* _TO DO_
The data is to be retyped in full, exactly.

* _Stored items_
□ □ □

(** * Crowdworker simulation: the task state machine and the environment

    A shallow embedding of [code/task.py], [code/user.py] and
    [code/userenv.py].  Python floats are modelled by exact rationals
    ([Q]), Python integers by [Z], the objects by records, the list of
    live [Task] objects by a list updated by position, and the numpy
    generator by an interface whose operations return the draw together
    with the advanced generator.  A Python exception is a value of [exn];
    the state reached when it is raised is returned with it. *)

From Stdlib Require Import ZArith QArith Lqa Lia String.
From stdpp Require Import base option list gmap strings pretty.

Local Open Scope Z_scope.

(** ** Python helpers *)

(** The exceptions the modelled code can raise. *)
Inductive exn : Type :=
| IndexError
| AssertionError
| AttributeError.

(** [a < b] and [a >= b] on floats. *)
Definition Qlt_bool (a b : Q) : bool := negb (Qle_bool b a).
Definition Qge_bool (a b : Q) : bool := Qle_bool b a.

(** The builtins [min(a, b)] and [max(a, b)]: the first argument is kept
    unless the second is strictly smaller (resp. strictly larger). *)
Definition py_min (a b : Q) : Q := if Qlt_bool b a then b else a.
Definition py_max (a b : Q) : Q := if Qlt_bool a b then b else a.

(** [l[i]] with Python's negative indices: the position read and the
    element, or [None] where Python raises [IndexError]. *)
Definition py_get {A : Type} (l : list A) (i : Z) : option (nat * A) :=
  let n := Z.of_nat (length l) in
  let k := if 0 <=? i then i else n + i in
  if (0 <=? k) && (k <? n) then
    match l !! Z.to_nat k with
    | Some x => Some (Z.to_nat k, x)
    | None => None
    end
  else None.

(** ** The random generator

    [numpy.random.Generator] as seen by the code: [default_rng(seed)],
    [random()], [integers(low, high)], [beta(a, b)] and [shuffle(list)].
    The generator object is mutated by every draw; here each operation
    returns the advanced generator.  The one law the environment relies
    on is that [shuffle] rearranges the list it is given. *)
Class Generator (G : Type) : Type := {
  default_rng : Z -> G;
  rng_random : G -> Q * G;
  rng_integers : Z -> Z -> G -> Z * G;
  rng_beta : Q -> Q -> G -> Q * G;
  rng_shuffle : list nat -> G -> list nat * G;
  rng_shuffle_perm : forall l g, (rng_shuffle l g).1 ≡ₚ l
}.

□ □ □

* _EXERCISE ANSWER_
(** * Crowdworker simulation: the task state machine and the environment

    A shallow embedding of [code/task.py], [code/user.py] and
    [code/userenv.py].  Python floats are modelled by exact rationals
    ([Q]), Python integers by [Z], the objects by records, the list of
    live [Task] objects by a list updated by position, and the numpy
    generator by an interface whose operations return the draw together
    with the advanced generator.  A Python exception is a value of [exn];
    the state reached when it is raised is returned with it. *)

From Stdlib Require Import ZArith QArith Lqa Lia String.
From stdpp Require Import base option list gmap strings pretty.

Local Open Scope Z_scope.

(** ** Python helpers *)

(** The exceptions the modelled code can raise. *)
Inductive exn : Type :=
| IndexError
| AssertionError
| AttributeError.

(** [a < b] and [a >= b] on floats. *)
Definition Qlt_bool (a b : Q) : bool := negb (Qle_bool b a).
Definition Qge_bool (a b : Q) : bool := Qle_bool b a.

(** The builtins [min(a, b)] and [max(a, b)]: the first argument is kept
    unless the second is strictly smaller (resp. strictly larger). *)
Definition py_min (a b : Q) : Q := if Qlt_bool b a then b else a.
Definition py_max (a b : Q) : Q := if Qlt_bool a b then b else a.

(** [l[i]] with Python's negative indices: the position read and the
    element, or [None] where Python raises [IndexError]. *)
Definition py_get {A : Type} (l : list A) (i : Z) : option (nat * A) :=
  let n := Z.of_nat (length l) in
  let k := if 0 <=? i then i else n + i in
  if (0 <=? k) && (k <? n) then
    match l !! Z.to_nat k with
    | Some x => Some (Z.to_nat k, x)
    | None => None
    end
  else None.

(** ** The random generator

    [numpy.random.Generator] as seen by the code: [default_rng(seed)],
    [random()], [integers(low, high)], [beta(a, b)] and [shuffle(list)].
    The generator object is mutated by every draw; here each operation
    returns the advanced generator.  The one law the environment relies
    on is that [shuffle] rearranges the list it is given. *)
Class Generator (G : Type) : Type := {
  default_rng : Z -> G;
  rng_random : G -> Q * G;
  rng_integers : Z -> Z -> G -> Z * G;
  rng_beta : Q -> Q -> G -> Q * G;
  rng_shuffle : list nat -> G -> list nat * G;
  rng_shuffle_perm : forall l g, (rng_shuffle l g).1 ≡ₚ l
}.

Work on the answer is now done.